_EXERCISE_
Which lines below hold the word "Type"? Report each one.

(Saved entries)
+---+
(* ===== verification/Fsutil.v ===== *)
(** * The file system commands of the kernel: filesys/fsutil.c

    ls, cat, rm, extract and append, over the file system of Directory.v and a second
    block device, the scratch device.  What is printed is the list of the names and dumps
    shown; the messages around them are left out. *)

From Stdlib Require Import String.
From S2P Require Import Prelude Bitmap Printf Ustar Block Inode Directory Vaddr.
Local Open Scope Z_scope.

(** The buffer as a struct ustar_header. *)
Definition field (bs : list Z) (ofs n : nat) : list Z := take n (drop ofs bs).
Definition header_of (bs : list Z) : ustar_header :=
  mk_header (field bs 0 100) (field bs 100 8) (field bs 108 8) (field bs 116 8) (field bs 124 12) (field bs 136 12)
    (field bs 148 8) (default 0 (bs !! 156%nat)) (field bs 157 100) (field bs 257 6) (field bs 263 2)
    (field bs 265 32) (field bs 297 32) (field bs 329 8) (field bs 337 8) (field bs 345 155) (field bs 500 12).

Inductive shown := Name (name : list Z) | Dump (pos : Z) (bytes : list Z).
(** The file system, the scratch device (if there is one), the static variables SECTOR of
    fsutil_extract () and fsutil_append () and i of filesys_create (), the directory of
    the running thread, and what has been shown. *)
Record util (D E : Type) := mk_util {
  u_fs : fs D; scratch : option E; extract_sector : Z; append_sector : Z; create_i : Z; cur_dir : Z;
  screen : list shown }.
Arguments mk_util {D E}.
Arguments u_fs {D E}.
Arguments scratch {D E}.
Arguments extract_sector {D E}.
Arguments append_sector {D E}.
Arguments create_i {D E}.
Arguments cur_dir {D E}.
Arguments screen {D E}.

Section fsutil.
Context {D E : Type} `{!BlockOps D} `{!BlockOps E} (stk : stack) (nest : nat).
(** The byte behind the block of the heap that is the buffer of fsutil_append (). *)
Context (behind : Z).
Notation U := (util D E).

Definition with_fs (s : fs D) (u : U) : U :=
  mk_util s (scratch u) (extract_sector u) (append_sector u) (create_i u) (cur_dir u) (screen u).
Definition with_scratch (e : E) (u : U) : U :=
  mk_util (u_fs u) (Some e) (extract_sector u) (append_sector u) (create_i u) (cur_dir u) (screen u).
Definition with_extract (n : Z) (u : U) : U :=
  mk_util (u_fs u) (scratch u) n (append_sector u) (create_i u) (cur_dir u) (screen u).
Definition with_append (n : Z) (u : U) : U :=
  mk_util (u_fs u) (scratch u) (extract_sector u) n (create_i u) (cur_dir u) (screen u).
Definition with_create (n : Z) (u : U) : U :=
  mk_util (u_fs u) (scratch u) (extract_sector u) (append_sector u) n (cur_dir u) (screen u).
Definition with_screen (l : list shown) (u : U) : U :=
  mk_util (u_fs u) (scratch u) (extract_sector u) (append_sector u) (create_i u) (cur_dir u) l.
Definition on_fs {A} (m : M (fs D) A) : M U A := zoom u_fs with_fs m.
Definition on_scratch {A} (m : M E A) : M U A := λ u,
  match scratch u with
  | Some e => zoom (λ _, e) with_scratch m u
  | None => Fault
  end.
Definition show (x : shown) : M U unit := modify (λ u, with_screen (screen u ++ [x]) u).
Definition lift {A} (r : result A) : M U A := λ u,
  match r with Ok a => Ok (a, u) | Panic => Panic | Fault => Fault | Fuel => Fuel end.
(** block_get_role (BLOCK_SCRATCH) *)
Definition scratch_role : M U bool := u ← get; mret (match scratch u with Some _ => true | None => false end).

(** while (dir_readdir (dir, name)); the number of entries bounds the loop. *)
Fixpoint ls_loop (fuel : nat) (d : Z) : M U unit :=
  match fuel with
  | O => nofuel
  | S fuel =>
    r ← on_fs (dir_readdir d);
    match r with
    | Some name => show (Name name);; ls_loop fuel d
    | None => mret tt
    end
  end.
Definition fsutil_ls : M U unit :=
  d ← on_fs (dir_open_root nest);
  if d =? NULL then panic
  else
    x ← on_fs (fetch_dir d);
    fuel ← on_fs (dir_fuel (d_inode x));
    ls_loop fuel d.

(** for (;;): at most one round for each byte, and the last one.  The page for the buffer
    is one of the outcomes of [alloc]. *)
Fixpoint cat_loop (fuel : nat) (f : Z) : M U unit :=
  match fuel with
  | O => nofuel
  | S fuel =>
    pos ← on_fs (file_tell f);
    '(n, bs) ← on_fs (file_read f PGSIZE);
    if n =? 0 then mret tt else show (Dump pos bs);; cat_loop fuel f
  end.
Definition fsutil_cat (file_name : list Z) : M U unit :=
  f ← on_fs (filesys_open nest file_name);
  if f =? NULL then panic
  else
    buffer ← on_fs alloc;
    (if buffer =? NULL then panic else mret tt);;
    n ← on_fs (file_length f);
    cat_loop (S (Z.to_nat n)) f;;
    on_fs (file_close nest f).

Definition fsutil_rm (file_name : list Z) : M U unit :=
  u ← get;
  ok ← on_fs (filesys_remove nest (cur_dir u) file_name);
  if negb ok then panic else mret tt.

Definition next_extract : M U Z := u ← get; modify (with_extract (u32 (extract_sector u + 1)));; mret (extract_sector u).
Definition next_append : M U Z := u ← get; modify (with_append (u32 (append_sector u + 1)));; mret (append_sector u).
Definition create (name : list Z) (size : Z) : M U bool :=
  u ← get;
  '(ok, i) ← on_fs (filesys_create stk nest (create_i u) (cur_dir u) name size);
  modify (with_create i);;
  mret ok.
(** while (size > 0), one sector a round. *)
Fixpoint copy_in (n : nat) (dst size : Z) : M U unit :=
  match n with
  | O => mret tt
  | S n =>
    if 0 <? size then
      let chunk_size := if BLOCK_SECTOR_SIZE <? size then BLOCK_SECTOR_SIZE else size in
      sector ← next_extract;
      data ← on_scratch (dev_read sector);
      k ← on_fs (file_write nest dst data chunk_size);
      if negb (k =? chunk_size) then panic else copy_in n dst (size - chunk_size)
    else mret tt
  end.
Definition sector_rounds (size : Z) : nat := Z.to_nat ((size + 511) / 512).
(** for (;;), one file a round. *)
Fixpoint extract_files (fuel : nat) : M U unit :=
  match fuel with
  | O => nofuel
  | S fuel =>
    sector ← next_extract;
    header ← on_scratch (dev_read sector);
    r ← lift (ustar_parse_header (header_of header));
    match r with
    | Error _ => panic
    | Parsed _ USTAR_EOF _ => mret tt
    | Parsed _ USTAR_DIRECTORY _ => extract_files fuel
    | Parsed file_name USTAR_REGULAR size =>
      file_name ← from_option file_name;
      ok ← create file_name size;
      (if negb ok then panic else mret tt);;
      dst ← on_fs (filesys_open nest file_name);
      (if dst =? NULL then panic else mret tt);;
      copy_in (sector_rounds size) dst size;;
      on_fs (file_close nest dst);;
      extract_files fuel
    end
  end.
Definition fsutil_extract (fuel : nat) : M U unit :=
  header ← on_fs alloc;
  data ← on_fs alloc;
  (if (header =? NULL) || (data =? NULL) then panic else mret tt);;
  src ← scratch_role;
  (if negb src then panic else mret tt);;
  extract_files fuel;;
  on_scratch (dev_write 0 zeros);;
  on_scratch (dev_write 1 zeros).

(** while (size > 0), one sector a round. *)
Fixpoint copy_out (n : nat) (src size : Z) : M U unit :=
  match n with
  | O => mret tt
  | S n =>
    if 0 <? size then
      let chunk_size := if BLOCK_SECTOR_SIZE <? size then BLOCK_SECTOR_SIZE else size in
      u ← get;
      sectors ← on_scratch (gets dev_size);
      (if sectors <=? append_sector u then panic else mret tt);;
      '(k, bs) ← on_fs (file_read src chunk_size);
      (if negb (k =? chunk_size) then panic else mret tt);;
      sector ← next_append;
      on_scratch (dev_write sector (bs ++ replicate (Z.to_nat (BLOCK_SECTOR_SIZE - chunk_size)) 0));;
      copy_out n src (size - chunk_size)
    else mret tt
  end.
(** Everything from the header to file_close (). *)
Definition append_sectors (h : ustar_header) (src size : Z) : M U unit :=
  sector ← next_append;
  on_scratch (dev_write sector (header_bytes h));;
  copy_out (sector_rounds size) src size;;
  u ← get;
  on_scratch (dev_write (append_sector u) zeros);;
  (** buffer + 1: the last byte is the one behind the buffer *)
  on_scratch (dev_write (append_sector u) (replicate 511 0 ++ [behind]));;
  on_fs (file_close nest src).
Definition fsutil_append (file_name : list Z) : M U unit :=
  buffer ← on_fs alloc;
  (if buffer =? NULL then panic else mret tt);;
  src ← on_fs (filesys_open nest file_name);
  (if src =? NULL then panic else mret tt);;
  size ← on_fs (file_length src);
  dst ← scratch_role;
  (if negb dst then panic else mret tt);;
  h ← lift (ustar_make_header file_name USTAR_REGULAR size);
  match h with
  | None => panic
  | Some h => append_sectors h src size
  end.
End fsutil.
+---+
_COMPLETED EXERCISE_
Record util (D E : Type) := mk_util {
Context {D E : Type} `{!BlockOps D} `{!BlockOps E} (stk : stack) (nest : nat).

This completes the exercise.